Previously, many of the features of Datashader were available only
through `datashade`, which rendered data all the way to RGB pixels
and thus prevented many client-side Bokeh features like hover,
colorbars, dynamic colormaps, etc. `rasterize` now supports all
these Bokeh features along with nearly all the Datashader features
previously only available through `datashade`, including (now
client-side) histogram equalization with `cnorm='eq_hist'` and easy
control of transparency via a new `Dimension.nodata` parameter. See
the [Large Data User
Guide](https://holoviews.org/user_guide/Large_Data.html) for more
information.
Enhancements:
- Implemented datashader aggregation of Rectangles
([4701](https://github.com/holoviz/holoviews/pull/4701))
- New support for robust color limits (`clim_percentile`)
([4712](https://github.com/holoviz/holoviews/pull/4712))
- Support for dynamic overlays in link_selections
([4683](https://github.com/holoviz/holoviews/pull/4683))
- Allow clashing Param stream contents
([4677](https://github.com/holoviz/holoviews/pull/4677))
- Ensured pandas does not convert times to UTC
([4711](https://github.com/holoviz/holoviews/pull/4711))
- Removed all use of cyordereddict
([4620](https://github.com/holoviz/holoviews/pull/4620))
- Testing infrastructure moved to GH Actions
([4592](https://github.com/holoviz/holoviews/pull/4592))
Bug fixes:
- Ensure RangeXY returns x/y ranges in correct order (4665)
([4665](https://github.com/holoviz/holoviews/pull/4665))
- Fix datashader instability with Plotly by disabling padding for RGB elements
([4705](https://github.com/holoviz/holoviews/pull/4705))
- Various Dask and cuDF histogram fixes
([4691](https://github.com/holoviz/holoviews/pull/4691))
- Fix handling of custom matplotlib and bokeh colormaps
([4693](https://github.com/holoviz/holoviews/pull/4693))
- Fix cuDF values implementation
([4687](https://github.com/holoviz/holoviews/pull/4687))
- Fixed range calculation on HexTiles
([4689](https://github.com/holoviz/holoviews/pull/4689))

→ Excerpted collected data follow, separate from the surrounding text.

(** * QueueCTL: the job store of [job_queue.py] and its retry policy

    A shallow embedding of the SQLite-backed job queue: [config.py]
    (class [Config]), [job_queue.py] (class [JobQueue], [iso]), the worker
    registry and the loop of [worker.py], and the [enqueue] command of
    [cli.py].  Left out: opening the database, argument parsing and
    printing, [get_float], and the spawning of processes by
    [WorkerManager]; the loop is that of one worker, which reads the stop
    file, the clock and the outcome of each command from outside.

    Modelling conventions.
    - The [jobs] table is the list of its rows in rowid (insertion) order.
      An SQL [UPDATE ... WHERE c] rewrites every row satisfying [c] and
      reports how many it touched; [SELECT ... ORDER BY created_at LIMIT 1]
      returns the first row, in rowid order, of least [created_at] (SQL
      leaves the choice among rows of equal [created_at] open).
    - A timestamp column holds a string produced by [iso], which, for the
      years 1000 to 9999, is fixed-width and therefore ordered, as text,
      like the instant it denotes.  A timestamp is modelled by that
      instant, in microseconds (the resolution of [datetime]); timestamps
      supplied in a payload are taken to be in the same format.
    - Python integers are [Z].  An instant is counted from
      1970-01-01T00:00:00; [datetime] reaches from the first microsecond
      of year 1 to the last of year 9999, [timedelta] 999999999 days
      either way, and arithmetic that leaves them raises [OverflowError].
      An [INTEGER] parameter has to fit in 64 bits and a [TEXT] parameter
      has to encode in UTF-8, or binding it raises and the statement does
      not run.
    - A configuration value is modelled by the integer [int()] reads from it.
    - [id] and [command] are opaque text compared for equality only, kept
      as [string]; an error message is a Python [str], a sequence of code
      points, kept as [list N] so that slicing and encoded size can both be
      expressed. *)

From Stdlib Require Import ZArith List String Ascii Bool Lia DecimalString.
From Stdlib Require Import Sorted Permutation NArith DecimalZ DecimalPos.
Import ListNotations.
Open Scope Z_scope.

(** ** Python runtime functions the source calls but does not define *)

Class PyRuntime := {
  (** [int(now.timestamp() * 1000)] for the datetime [now]: depends on the
      local time zone of the process and on float rounding. *)
  timestamp_ms : Z -> Z;
  (** [b ** e] in microseconds, as [timedelta] rounds it, for [e < 0],
      where Python evaluates the power in floating point; [None] when the
      conversion of [b] to a float raises [OverflowError]. *)
  float_pow_us : Z -> Z -> option Z
}.

(** [x or d] on an optional integer: [None] and [0] are falsy. *)
Definition py_or (x : option Z) (d : Z) : Z :=
  match x with
  | Some v => if v =? 0 then d else v
  | None => d
  end.

(** A Python [str] as its code points, and the size of its UTF-8 encoding. *)
Definition text := list N.

Definition utf8_len (c : N) : nat :=
  if (c <? 128)%N then 1%nat
  else if (c <? 2048)%N then 2%nat
  else if (c <? 65536)%N then 3%nat
  else 4%nat.

Definition utf8_size (t : text) : nat :=
  fold_right (fun c n => (utf8_len c + n)%nat) 0%nat t.

(** A code point UTF-8 has an encoding for: any but the surrogates
    U+D800 to U+DFFF, up to U+10FFFF. *)
Definition scalar (c : N) : bool :=
  ((c <? 55296) || ((57343 <? c) && (c <=? 1114111)))%N.

Definition encodable (t : text) : bool := forallb scalar t.

(** ** Ranges of the types the source computes with *)

Definition within (lo hi x : Z) : bool := (lo <=? x) && (x <=? hi).

(** [datetime.min] and [datetime.max]: 0001-01-01T00:00:00 and
    9999-12-31T23:59:59.999999. *)
Definition datetime_min : Z := -62135596800000000.
Definition datetime_max : Z := 253402300799999999.

(** [timedelta.min] and [timedelta.max]. *)
Definition timedelta_min : Z := -86399999913600000000.
Definition timedelta_max : Z := 86399999999999999999.

(** What an SQLite [INTEGER] holds. *)
Definition int64 (z : Z) : bool :=
  within (-9223372036854775808) 9223372036854775807 z.

(** ** config.py *)

Module Config.

(** The [config(key PRIMARY KEY, value)] table. *)
Definition table := list (string * Z).

Definition DEFAULTS : table :=
  [ ("max_retries"%string, 3);
    ("backoff_base"%string, 2);
    ("worker_poll_interval"%string, 1);
    ("worker_heartbeat_interval"%string, 2) ].

Fixpoint lookup (key : string) (t : table) : option Z :=
  match t with
  | [] => None
  | (k, v) :: t' => if String.eqb k key then Some v else lookup key t'
  end.

Definition get (cfg : table) (key : string) : option Z :=
  match lookup key cfg with
  | Some v => Some v
  | None => lookup key DEFAULTS
  end.

Definition get_int (cfg : table) (key : string) : option Z :=
  match get cfg key with
  | Some v => Some v
  | None => None
  end.

(** [INSERT ... ON CONFLICT(key) DO UPDATE SET value = excluded.value]:
    the row of the key is rewritten where it stands, a new key is added
    at the end. *)
Fixpoint set (cfg : table) (key : string) (value : Z) : table :=
  match cfg with
  | [] => [(key, value)]
  | (k, v) :: cfg' =>
      if String.eqb k key then (k, value) :: cfg'
      else (k, v) :: set cfg' key value
  end.

Definition keys (cfg : table) : list string := map fst cfg.

End Config.

(** ** job_queue.py: the data model *)

Inductive job_state := pending | processing | completed | failed | dead.

Definition job_state_eqb (a b : job_state) : bool :=
  match a, b with
  | pending, pending | processing, processing | completed, completed
  | failed, failed | dead, dead => true
  | _, _ => false
  end.

(** A row of the [jobs] table, which is also the dict [enqueue] and
    [reserve_job] return. *)
Record job := mkJob {
  id : string;
  command : string;
  state : job_state;
  attempts : Z;
  max_retries : Z;
  created_at : Z;
  updated_at : Z;
  next_run_at : Z;
  last_error : option text
}.

Definition store := list job.

(** The [job_payload] dict of [enqueue]; [None] is an absent key. *)
Record payload := mkPayload {
  p_id : option string;
  p_command : option string;
  p_max_retries : option Z;
  p_attempts : option Z;
  p_created_at : option Z;
  p_updated_at : option Z;
  p_last_error : option text
}.

(** Exceptions raised: [job_payload["command"]] on a dict without that
    key, the [INSERT] on a primary key already present, the exit of
    [cli.py] on a payload without [command], a [timedelta] or [datetime]
    out of range or an integer parameter beyond 64 bits, and a text
    parameter with a lone surrogate. *)
Inductive exn :=
| KeyError (key : string)
| IntegrityError
| SystemExit (message : string)
| OverflowError
| UnicodeEncodeError.

(** Raising and returning, and running a computation after another that
    returned. *)
Definition fallible (A : Type) : Type := (exn + A)%type.

Definition bind {A B} (x : fallible A) (f : A -> fallible B) : fallible B :=
  match x with
  | inl e => inl e
  | inr a => f a
  end.

Notation "'do' x <- e ; k" := (bind e (fun x => k))
  (at level 10, x pattern, e at level 100, k at level 200).

(** Binding the parameters of a statement, in their order. *)
Definition bind_int (z : Z) : fallible unit :=
  if int64 z then inr tt else inl OverflowError.

Definition bind_text (x : option text) : fallible unit :=
  match x with
  | Some t => if encodable t then inr tt else inl UnicodeEncodeError
  | None => inr tt
  end.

- Use PIL for RGB.load_image
([4639](https://github.com/holoviz/holoviews/pull/4639))
Documentation:
- Clarified data types accepted by Points
([4430](https://github.com/holoviz/holoviews/pull/4430))
- Updated Introduction notebook
([4682](https://github.com/holoviz/holoviews/pull/4682))
- Fixed releases urls
([4672](https://github.com/holoviz/holoviews/pull/4672))
Compatibility:
- Warning when there are multiple kdims on Chart elements
([4710](https://github.com/holoviz/holoviews/pull/4710))
- Set histogram `normed` option to False by default
([4258](https://github.com/holoviz/holoviews/pull/4258))
- The default colormap in holoviews is now 'kbc_r' instead of
'fire'; see issue
[3500](https://github.com/holoviz/holoviews/issues/3500) for details.
This change was made mainly because the highest value of the fire colormap
is white, which meant data was often not visible against a white
background. To restore the old behavior you can set
`hv.config.default_cmap='fire'`, which you can do via the extension e.g.
`hv.extension('bokeh', config=dict(default_cmap='fire'))`. There is
also `hv.config.default_gridded_cmap` which you can set to 'fire' if
you wish to use the old colormap for the `Raster`, `Image` and
`QuadMesh` element types. The default `HeatMap` colormap has also been
set to 'kbc_r' for consistency and can be set back to the old value of
'RdYlBu_r' via `hv.config.default_heatmap_cmap`.